The V4C Programme is an evidence- based advocacy programme being implemented by SNV in partnership with the International Food and Policy Research Institute (IFPRI) and the Dutch Ministry of Foreign Affairs.
The Programme was launched in August last year with the aim to reinforce Civil Society Organisations (CSOs)as advocates for an enabling environment in which governments and businesses provide ultimately good and affordable services for low-income segments in society leading to impact in key thematic areas.
The programme is focused on four themes; these include Food and Nutrition Security, Renewable Energy and Water, Sanitation and Hygiene (WASH).
Ms Dassah acknowledged the importance of the media in advocacy work and thus proposes that the media should pick interest in reporting on development issues such Water Sanitation and Hygiene, Food Security and Post-harvest losses among others. She observed that the issues are there but it would take the media to highlight them.
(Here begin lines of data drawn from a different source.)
(** The same for an answer that is not looked at. *)
Lemma sim_post_unit {A} env p path files form (fn : @handler W) (m : st W A) ok ko :
  find_route POST path (@routes W _) = Some fn -> forallb (fun kv => serializable kv.2) ok = true ->
  (forall a, client_ip a = Some own_ip -> let '(r, w) := m (os a) in
     exists a', fn (post_request own_ip path form files) a
       = (Ok (match r with Ok x => jsonify 200 ok | Raise _ => json_exception ko end), a') /\
     os a' = w /\ client_ip a' = client_ip a /\ serving a' = serving a) ->
  simulates env p (fun _ => p) (do* post own_ip path files form in sret tt) (do* remote m in sret tt).
Proof using Type.
  intros Hr Hok Hfn.
  assert (Hs : simulates env p (fun _ => p) (let* b := post own_ip path files form in slift ((fun _ => Ok tt) b)) (remote (do* m in sret tt))).
  { apply (sim_post env p path files form fn (do* m in sret tt) (fun _ => ok) ko (fun _ => Ok tt) Hr); [|intros []; by split].
    intros a Ha. specialize (Hfn a Ha). unfold sbind. by destruct (m (os a)) as [[x|e] w']. }
  intros g w Hl. destruct (Hs g w Hl) as (H1 & H2 & H3). unfold remote, sbind, slift, sret in *.
  destruct (post own_ip path files form g) as [[b|e] g'], (m w) as [[x|e'] w']; cbn [fst snd] in *; by split_and!.
Qed.

Lemma form_get_here {A} k (v : A) l : form_get k ((k, v) :: l) = Some v.
Proof using Type. cbn. by rewrite bool_decide_true. Qed.
Lemma form_get_next {A} k k' (v : A) l : k <> k' -> form_get k ((k', v) :: l) = form_get k l.
Proof using Type. intros Hk. cbn. by rewrite bool_decide_false. Qed.

(** Evaluates a handler on a concrete form. *)
Ltac form_tac :=
  cbn [rq_form rq_files post_request]; repeat first [rewrite form_get_here | rewrite form_get_next by done]; cbn [form_get default];
  unfold sbind, slift, attempt, on_os.

Lemma sim_store env p path data :
  simulates env p (fun _ => p) (do* post own_ip "/store" [("file", data)] [("filepath", path)] in sret tt)
    (do* remote (store path data) in sret tt).
Proof using Type.
  apply (sim_post_unit env p _ _ _ do_store _ [("message", JStr "Successfully stored file")] "Error storing file"); [done|done|].
  intros a Ha. unfold do_store. form_tac. destruct (store path data (os a)) as [[u|e] w];
    (eexists; split_and!; [done|done..]).
Qed.

Lemma sim_extract env p path data :
  simulates env p (fun _ => p) (do* post own_ip "/extract" [("zipfile", data)] [("dirpath", path)] in sret tt)
    (do* remote (extractall data path) in sret tt).
Proof using Type.
  apply (sim_post_unit env p _ _ _ do_extract _ [("message", JStr "Successfully extracted zip file")] "Error extracting zip file"); [done|done|].
  intros a Ha. unfold do_extract. form_tac. destruct (extractall data path (os a)) as [[u|e] w];
    (eexists; split_and!; [done|done..]).
Qed.

Lemma sim_mkdir env p path :
  simulates env p (fun _ => p) (do* post own_ip "/mkdir" [] [("dirpath", path)] in sret tt)
    (do* remote (makedirs path 511) in sret tt).
Proof using Type.
  apply (sim_post_unit env p _ _ _ do_mkdir _ [("message", JStr "Successfully created directory")] "Error creating directory"); [done|done|].
  intros a Ha. unfold do_mkdir. form_tac. destruct (makedirs path 511 (os a)) as [[u|e] w];
    (eexists; split_and!; [done|done..]).
Qed.

Lemma sim_mkdtemp env p dir :
  simulates env p (fun _ => p)
    (let* b := post own_ip "/mkdtemp" [] [("dirpath", dir)] in
     slift (let! l := json_body b in let! v := json_item "dirpath" l in json_text v))
    (remote (mkdtemp "" "tmp" (Some dir))).
Proof using Type.
  apply (sim_post env p _ _ _ do_mkdtemp _
           (fun d => [("message", JStr "Successfully created temporary directory"); ("dirpath", JStr d)])
           "Error creating temporary directory"); [done| |done].
  intros a Ha. unfold do_mkdtemp. form_tac. destruct (mkdtemp "" "tmp" (Some dir) (os a)) as [[d|e] w];
    (eexists; split_and!; [done|done..]).
Qed.

Lemma sim_execpy env p path cwd :
  simulates env p (fun _ => p)
    (do* post own_ip "/execpy" [] [("filepath", path); ("async", "yes"); ("cwd", cwd)] in sret tt)
    (do* remote (popen (Python path) (Some cwd)) in sret tt).
Proof using Type.
  apply (sim_post_unit env p _ _ _ do_execpy _
           [("message", JStr "Successfully executed command"); ("stdout", JNull); ("stderr", JNull)] "Error executing command"); [done|done|].
  intros a Ha. unfold do_execpy, run_command. form_tac. destruct (popen (Python path) (Some cwd) (os a)) as [[u|e] w];
    (eexists; split_and!; [done|done..]).
Qed.

(** ** The whole preparation *)

(** The same when the two results have different types. *)
Definition simulates_as {A C} (env : list (string * string)) (p : option string) (f : C -> A) (q : C -> option string)
    (m : st (guest (system W)) A) (n : st W C) : Prop :=
  forall g w, linked env p g w ->
  (m g).1 = (let! c := (n w).1 in Ok (f c)) /\ os (sys_agent (outside (m g).2)) = (n w).2 /\
  forall c, (n w).1 = Ok c -> linked env (q c) (m g).2 (n w).2.

Lemma sim_as {A} env p q (m : st (guest (system W)) A) n : simulates env p q m n -> simulates_as env p (fun x => x) q m n.
Proof using Type. intros Hm g w Hl. destruct (Hm g w Hl) as (H1 & H2 & H3). split_and!; [rewrite H1; by destruct (n w).1|done|done]. Qed.

Lemma sim_as_bind {A C A' C'} env p (f : C -> A) q (f' : C' -> A') q' m n F K :
  simulates_as env p f q m n -> (forall c, simulates_as env (q c) f' q' (F (f c)) (K c)) ->
  simulates_as env p f' q' (sbind m F) (sbind n K).
Proof using Type.
  intros Hm Hf g w Hl. destruct (Hm g w Hl) as (H1 & H2 & H3). unfold sbind.
  destruct (m g) as [r g1], (n w) as [r' w1]. cbn [fst snd] in *. subst r. destruct r' as [c|e]; [|done].
  by apply (Hf c), H3.
Qed.

Lemma sim_as_ext {A C} env p (f : C -> A) q m m' n n' :
  (forall g, m g = m' g) -> (forall w, n w = n' w) -> simulates_as env p f q m n -> simulates_as env p f q m' n'.
Proof using Type. intros Hm Hn Hs g w Hl. rewrite <- Hm, <- Hn. by apply Hs. Qed.

Lemma sbind_assoc {S A C D} (m : st S A) (f : A -> st S C) (h : C -> st S D) s :
  sbind (sbind m f) h s = sbind m (fun x => sbind (f x) h) s.
Proof using Type. unfold sbind. by destruct (m s) as [[x|e] s']. Qed.

Lemma sim_unit_end env p m (n : st W unit) :
  simulates env p (fun _ => p) m (do* n in sret tt) -> simulates env p (fun _ => p) m n.
Proof using Type. intros Hs g w Hl. specialize (Hs g w Hl). unfold sbind in Hs. by destruct (n w) as [[[]|e] w']. Qed.

Lemma the_path_bind {A} env p g w (f : string -> st (guest (system W)) A) :
  linked env (Some p) g w -> sbind the_path f g = f p g.
Proof using Type. intros (_ & _ & _ & _ & _ & Hp). unfold sbind, the_path. by rewrite Hp. Qed.

Lemma linked_path env p d g w : linked env p g w -> linked env (Some d) (set_analyzer_path d g) w.
Proof using Type. intros (Hc & Hs & Hw & Hst & He & Hp). by split_and!. Qed.

Lemma sim_env env p k : simulates env p (fun _ => p) (environ_item k) (slift (env_item env k)).
Proof using Type.
  intros g w Hl. unfold environ_item. assert (Hl' := Hl). destruct Hl' as (Hc & Hs & Hw & Hst & He & Hp). rewrite He. by split_and!.
Qed.

Lemma sim_temp env p : simulates env p (fun _ => p) (determine_temp_path platform) (slift (script_temp env)).
Proof using Type.
  unfold determine_temp_path, script_temp. destruct (bool_decide _); [apply sim_env|]. intros g w Hl. by apply (sim_lift env p (Ok "/tmp")).
Qed.

Lemma sim_drive env p : simulates env p (fun _ => p) (determine_system_drive platform) (slift (script_drive env)).
Proof using Type.
  unfold determine_system_drive, script_drive. destruct (bool_decide _); [|intros g w Hl; by apply (sim_lift env p (Ok "/"))].
  intros g w Hl. destruct (sim_env env p "SYSTEMDRIVE" g w Hl) as (H1 & H2 & H3). unfold sbind, slift in *.
  destruct (environ_item "SYSTEMDRIVE" g) as [r g']. cbn [fst snd] in *. subst r.
  destruct (env_item env "SYSTEMDRIVE") as [d|e]; split_and!; try done. intros a _. by apply (H3 d).
Qed.
Definition example_config : analyzer_config :=
  {| own_pid := 100; own_ppid := 50; hide_pids := [8; 16]; protected_paths := [B "c:\analyzer\"]; services_pid := Some 500;
     cfg_category := "file"; cfg_target := "c:\temp\sample.exe"; procmemdump := false |}.
Definition no_files : files := {| pending := []; files_orig := []; dumped := [] |}.
Definition example_analyzer : analyzer Z :=
  {| processes := {| pids := [1000]; pids_notrack := [] |}; an_files := no_files; process_lock := false; inject_list := []; critical := [];
     monitored := []; lastinject := None; num_injected := 0; timed_out := false; ignore_list := []; tracked := []; win := 0 |}.
Definition example_commands : list bytes :=
  [B "PROCESS:0:1234,5678"; B "LOADED:1234"; B "FILE_NEW:c:\temp\A.txt"; B "FILE_NEW:c:\temp\b.txt"; B "INTEROP:"; B "KILL:1000"].

Lemma commands_invariant_witness :
  plist_ok (processes (dispatch_all example_config example_commands example_analyzer)) /\
  pids (processes (dispatch_all example_config example_commands example_analyzer)) = [1234] /\
  (pending (an_files (dispatch_all example_config example_commands example_analyzer))).*1 = ["c:\temp\a.txt"; "c:\temp\b.txt"].
Proof.
  split; [|by vm_compute]. apply (commands_invariant example_config example_commands example_analyzer).
  - split_and!; cbn; [apply NoDup_singleton|constructor|]. by intros x _ ?%elem_of_nil.
  - split; constructor.
Defined.

Lemma lock_left_behind_witness :
  process_lock (dispatch example_config (B "PROCESS2:1234,5678,0") example_analyzer).2 = true /\
  process_lock (dispatch example_config (B "KILL:x") example_analyzer).2 = true /\
  process_lock (dispatch example_config (B "KILL:12") example_analyzer).2 = false.
Proof.
  split_and!.
  - apply (proj2 (proj2 (lock_left_behind example_config (B "PROCESS2:1234,5678,0") example_analyzer eq_refl))
             (B "1234") (B "5678") (B "0") 1234 5678 0 (B "1234,5678,0")); by vm_compute.
  - apply (lock_left_behind example_config (B "KILL:x") example_analyzer eq_refl).
    exists "kill", (B "x"), (_handle_kill example_config), ValueError. split_and!; [by vm_compute| |done|by vm_compute].
    do 3 apply list_elem_of_further. apply list_elem_of_here.
  - by vm_compute.
Defined.
(** No round raises: the exceptions of the package's [check] are caught. *)
Lemma round_body_returns s : exists b, (round_body cfg s).1 = Ok b.
Proof using Hlaws Hrl.
  unfold round_body. unfold sbind at 1.
  set (m := if pid_check cfg then _ else _). assert (Hm : forall s0, exists b s1, m s0 = (Ok b, s1)).
  { intros s0. subst m. destruct (pid_check cfg); [|by eexists _, _].
    assert (He : exists e s1, (if kernel_analysis cfg then sret false
        else do* (fun s => alive_loop cfg (S (length (pids (processes (an s))))) 0 s) in check_empty) s0 = (Ok e, s1)).
    { destruct (kernel_analysis cfg); [by eexists _, _|]. unfold sbind. rewrite alive_loop_ok by lia. unfold check_empty.
      destruct (_ && _); [destruct (time_set _)|]; by eexists _, _. }
    destruct He as (e & s1 & He). rewrite (sbind_ok _ _ _ _ _ He). destruct e; [by eexists _, _|].
    unfold sbind, in_sys, in_an, sys. pose proof (set_pids_returns (pids (processes (an s1))) (win (an s1))) as Hp.
    destruct (pkg_set_pids _ _) as [r w]. cbn in Hp. subst r. by eexists _, _. }
  destruct (Hm s) as (b & s1 & ->). destruct b; [by eexists|]. destruct (in_sys pkg_check _) as [[b|e] s']; by eexists.
Qed.

Lemma watch_round_returns time_start s : exists b, (watch_round cfg time_start s).1 = Ok b.
Proof using Hlaws Hrl.
  unfold watch_round. destruct (_ <=? _); [by eexists|]. destruct (process_lock _).
  - destruct (in_sys_sleep s) as (E & _). unfold sbind. rewrite E. by eexists.
  - unfold sfinally. destruct (round_body_returns s) as [b Hb]. destruct (round_body cfg s) as [r s1]. cbn in Hb. subst r.
    destruct (in_sys_sleep s1) as (E & _). rewrite E. by eexists.
Qed.
(** The rules in their order: the first that holds decides. *)
Definition package_rules (file_type file_name : string) (exports : option string) (content : bytes) : list (bool * string) :=
  let t x := str_contains x file_type in
  let n l := ends_any l file_name in
  let low := lower_bytes content in
  [(t "Nullsoft Installer", "nsis");
   (t "DLL" && n [".cpl"], "cpl");
   (t "DLL" && n [".xll"], "xls");
   (t "DLL" && truthy exports && bool_decide ("DllRegisterServer" ∈ split_comma (default "" exports)), "regsvr");
   (t "DLL", "dll");
   (t "PE32" || t "MS-DOS", "exe");
   (n [".msi"; ".msp"; ".appx"] || t "MSI Installer", "msi");
   (n [".pub"], "pub");
   (any_in word_types file_type || n word_exts, "doc");
   (t "Microsoft Office Excel" || t "Microsoft Excel" || n excel_exts, "xls");
   (t "PowerPoint" || n ppt_exts, "ppt");
   (t "Java Jar" || t "Java archive" || n [".jar"], "jar");
   (t "Zip", "zip");
   (t "RAR archive" || n [".rar"], "rar");
   (t "Macromedia Flash" || n [".swf"; ".fws"], "swf");
   (n [".py"; ".pyc"] || t "Python script", "python");
   (n [".ps1"], "ps1");
   (n [".msg"; ".rpmsg"] || t "rpmsg Restricted Permission Message", "msg");
   (n [".eml"; ".ics"] || any_in mail_types file_type, "eml");
   (n [".js"; ".jse"], "js");
   (n [".htm"; ".html"], "html");
   (n [".hta"], "hta");
   (n [".xps"], "xps");
   (t "HTML", "html");
   (n [".mht"], "mht");
   (n [".url"] || t "MS Windows 95 Internet shortcut" || t "Windows URL shortcut", "html");
   (bytes_in "mso-application" content && bytes_in "Word.Document" content, "doc");
   (n [".lnk"] || t "MS Windows shortcut", "lnk");
   (n [".chm"] || t "MS Windows HtmlHelp Data", "chm");
   (n [".hwp"; ".hwpx"; ".hwt"; ".hml"] || t "Hangul (Korean) Word Processor File", "hwp");
   (n [".inp"; ".int"] || bytes_in "InPage Arabic Document" content, "inp");
   (n [".xsl"; ".xslt"] || t "XSL stylesheet", "xslt");
   (n [".sct"] && subs_in_order [B "<?xml"; B "<scriptlet"; B "<registration"] low, "sct");
   (n [".sct"], "hta");
   (n [".wsf"] || bool_decide (file_type = "XML document text"), "wsf");
   (t "PDF" || n [".pdf"], "pdf");
   (script_tag low, "wsf");
   (n [".vbs"; ".vbe"] || dim_found low, "vbs");
   (bytes_in "Set-StrictMode" (take 100 content), "ps1");
   (n [".csproj"; ".vbproj"; ".vcxproj"; ".dbproj"; "fsproj"] || bytes_in "msbuild" content, "msbuild");
   (n [".jtd"; ".jtdc"; ".jttc"; ".jtt"], "ichitaro");
   (n [".reg"], "reg")].
Fixpoint first_rule (l : list (bool * string)) : string :=
  match l with [] => "generic" | (b, p) :: l' => if b : bool then p else first_rule l' end.
Definition choose_package (file_type file_name : string) (exports : option string) (target : res bytes) : res (option string) :=
  if bool_decide (file_type = "") then Ok None
  else let! content := target in Ok (Some (first_rule (package_rules file_type (lower file_name) exports content))).

(** ** The monitor is injected before a process runs *)

Create HintDb pkg.
#[export] Hint Unfold Shellcode_Unpacker_start Shellcode_start Shellcode_x64_start shellcode_start UPX_start UPX_dll_start Unpacker_start Unpacker_dll_start
  plain_dll_start Unpacker_js_start Unpacker_ps1_start Unpacker_regsvr_start Unpacker_zip_start applet_start chm_start chrome_start cpl_start dll_start
  doc_start doc2016_start eml_start exe_start firefox_start generic_start hta_start html_start hwp_start ichitaro_start ie_start inp_start
  jar_start js_start js_antivm_start lnk_start mht_start msbuild_start msg_start msi_start nsis_start ollydbg_start pdf_start ppt_start
  ppt2016_start processes_start processes_simple_start ps1_start ps1_x64_start pub_start pub2016_start python_start rar_start reg_start
  regsvr_start sct_start swf_start vawtrak_start vbejse_start vbs_start wsf_start xls_start xls2016_start xlst_start xps_start zip_start
  open_with open_glob open_with_ext open_glob_ext ext_open_glob Unpacker_zip_extract Zip_extract zip_infos : starts.
(** Reduces [within R m] to single events. *)
Ltac pkg_step :=
  first [ assumption
        | lazymatch goal with
          | |- within _ (sbind _ _) => apply within_bind; [typeclasses eauto| |intros]
          | |- within _ (scatch _ _) => apply within_catch; [typeclasses eauto| |intros]
          | |- within _ (sfinally _ _) => apply within_finally; [typeclasses eauto| |]
          | |- within _ (sret _) => apply within_ret; typeclasses eauto
          | |- within _ (sraise _) => apply within_raise; typeclasses eauto
          | |- within _ (slift _) => apply within_lift; typeclasses eauto
          | |- within _ (match ?x with _ => _ end) => destruct x eqn:?
          end
        | match goal with Hm : (match ?x with _ => _ end) = Some ?k |- within _ ?k => destruct x; [injection Hm as <-|] || injection Hm as <- end
        | match goal with Hm : Some _ = Some ?k |- within _ ?k => injection Hm as <- end
        | match goal with Hm : None = Some ?k |- _ => discriminate Hm end
        | solve [eauto 2 with pkg nocore] ].
Ltac pkg_tac := repeat pkg_step.

Section injection.
Context `{winapi} `{guest_files} (cfg : pkg_config).

Definition no_resume (e : wevent) : Prop := match e with EResume _ => False | _ => True end.
(** Nothing is started, and nothing resumed. *)
Definition quiet (e : wevent) : Prop := match e with ECreate _ _ _ | EResume _ => False | _ => True end.
Definition grows (P : wevent -> Prop) (w w' : winst) : Prop := exists ext, trace w' = trace w ++ ext /\ Forall P ext.
#[local] Instance grows_pre P : PreOrder (grows P).
Proof.
  split; [intros w; exists []; by rewrite app_nil_r|]. intros w1 w2 w3 (e1 & E1 & F1) (e2 & E2 & F2).
  exists (e1 ++ e2). rewrite E2, E1, app_assoc. split; [done|by apply Forall_app].
Qed.

(** What [is_64bit] says about a process with this handle. *)
Definition runs_64 (t : wtrace) (hp : Z) : bool := match wow64 t (Some hp) with Some false => os_64 (pk_win cfg) | _ => false end.
(** The loader for the width was run to put its monitor into the first thread
    of the process, or the kernel watches the process. *)
Definition watched (pid tid : Z) (is64 : bool) (e : wevent) : Prop :=
  match e with
  | ERun argv => argv = [loader_of (pk_win cfg) is64; "inject"; str_int pid; str_int tid; monitor_of (pk_win cfg) is64; str_int INJECT_QUEUEUSERAPC]
  | EKernelAnalyze p => p = pid
  | _ => False
  end.
(** After [t] the loader or the monitor for the width is gone. *)
Definition tool_lost (t : wtrace) (is64 : bool) : Prop :=
  exists_path t (loader_of (pk_win cfg) is64) = false \/ exists_path t (monitor_of (pk_win cfg) is64) = false.
Definition followed (t : wtrace) (pid hp tid : Z) (mid : wtrace) : Prop := exists m1 m2, mid = m1 ++ m2 /\
  (Exists (watched pid tid (runs_64 (t ++ m1) hp)) m2 \/ tool_lost (t ++ m1) (runs_64 (t ++ m1) hp)).
(** Every thread that is resumed is the first one of a process that was created
    suspended, and since then the process is watched, or a tool was found lost. *)
Definition injected (t : wtrace) : Prop := forall t1 h t2, t = t1 ++ EResume h :: t2 ->
  exists t0 path args pid hp tid th mid, let c := ECreate path args (CREATE_NEW_CONSOLE + CREATE_SUSPENDED) in
    t1 = t0 ++ c :: mid /\ create_process t0 path args (CREATE_NEW_CONSOLE + CREATE_SUSPENDED) = Some (pid, hp, tid, th) /\ h = Some th /\
    followed (t0 ++ [c]) pid hp tid mid.
(** A process is created suspended; without, only if the task has the option
    [free], or it is a calculator. *)
Definition start_ok (free : bool) (e : wevent) : Prop :=
  match e with
  | ECreate path _ flags => flags = CREATE_NEW_CONSOLE + CREATE_SUSPENDED \/ flags = CREATE_NEW_CONSOLE /\ (free = true \/ path = CALC)
  | _ => True
  end.
Definition free_of (w : winst) : bool := opt_true "free" (w_options w).
Definition keeps_injected (w w' : winst) : Prop := injected (trace w) -> injected (trace w').
#[local] Instance keeps_injected_pre : PreOrder keeps_injected.
Proof. unfold keeps_injected. split; intros ?; intros; auto. Qed.
(** What a start adds to the history; the option may be left changed. *)
Definition adds (w w' : winst) : Prop := grows (start_ok (free_of w)) w w' /\ keeps_injected w w'.
Definition keeps (w w' : winst) : Prop := adds w w' /\ free_of w' = free_of w.
#[local] Instance keeps_pre : PreOrder keeps.
Proof.
  split; [intros w; by repeat split|]. intros w1 w2 w3 [[G1 K1] F1] [[G2 K2] F2]. rewrite F1 in *.
  repeat split; [by etrans..|done].
Qed.

(** Something was copied to a name, and the copy succeeded. *)
Definition copied (t : wtrace) (dst : string) : Prop := exists t1 src t2, t = t1 ++ ECopy src dst :: t2 /\ copy_res t1 src dst = Ok tt.
Definition tool_names : list string :=
  [CAPEMON32_NAME (pk_win cfg); CAPEMON64_NAME (pk_win cfg); LOADER32_NAME (pk_win cfg); LOADER64_NAME (pk_win cfg)].
(** Loaders and monitors are where the analyzer looks for them. *)
Definition tools_copied (t : wtrace) : Prop := Forall (copied t) tool_names.
Lemma copied_later t t' dst : t `prefix_of` t' -> copied t dst -> copied t' dst.
Proof. intros [ext ->] (t1 & src & t2 & -> & Hc). exists t1, src, (t2 ++ ext). by rewrite <- app_assoc. Qed.
Lemma tools_later t t' : t `prefix_of` t' -> tools_copied t -> tools_copied t'.
Proof. intros Hp Ht. eapply Forall_impl; [exact Ht|]. intros dst. by apply copied_later. Qed.

(** A process that was created has an identifier and a handle. *)
Class guest_laws := {
  created_real : forall t p a f pid hp tid th, create_process t p a f = Some (pid, hp, tid, th) -> pid <> 0 /\ hp <> 0 }.

Lemma split_no_resume (t1 t2 ext t : wtrace) h : t ++ ext = t1 ++ EResume h :: t2 -> Forall no_resume ext -> exists t3, t = t1 ++ EResume h :: t3.
Proof.
  revert t1. induction t as [|e t IH]; intros t1 E Hf; cbn in E.
  - subst ext. apply Forall_app in Hf as [_ Hf]. by apply Forall_cons in Hf as [? _].
  - destruct t1 as [|e1 t1]; cbn in E; injection E as -> E; [by exists t|]. destruct (IH t1 E Hf) as [t3 ->]. by exists t3.
Qed.
Lemma grows_keeps w w' : grows no_resume w w' -> keeps_injected w w'.
Proof.
  intros (ext & E & Hf) Hi t1 h t2 Ht. rewrite E in Ht. destruct (split_no_resume _ _ _ _ _ Ht Hf) as [t3 E3]. exact (Hi t1 h t3 E3).
Qed.
Lemma grows_prefix P w w' : grows P w w' -> trace w `prefix_of` trace w'.
Proof. intros (ext & E & _). by exists ext. Qed.
Lemma grows_impl P Q w w' : (forall e, P e -> Q e) -> grows P w w' -> grows Q w w'.
Proof. intros HPQ (ext & E & Hf). exists ext. split; [done|]. by eapply Forall_impl. Qed.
“It is very important to have the media as part of this campaign because this is advocacy. Advocacy will generally talk about letting the issues come out and getting people to buy in and join hands to solving some of these issues. But if the stories are not out and people don’t have the idea and people don’t know the issues that are on the ground. It is very difficult for one person to say we want these issues to be solved,” she added.
On his part, Mr Charles Yao Mawusi, a Media consultant at Trans Media Network who took the Journalist through development story writing, encouraged journalist to write stories that make impact on the society. Mr Mawusi, also urged journalists to ensure fairness, accuracy and objectivity in their reporting while advising them to seek truth and provide objective and comprehensive account of events and issues. He urged journalists to write or develop stories that appeal to the conscience and emotions of the people.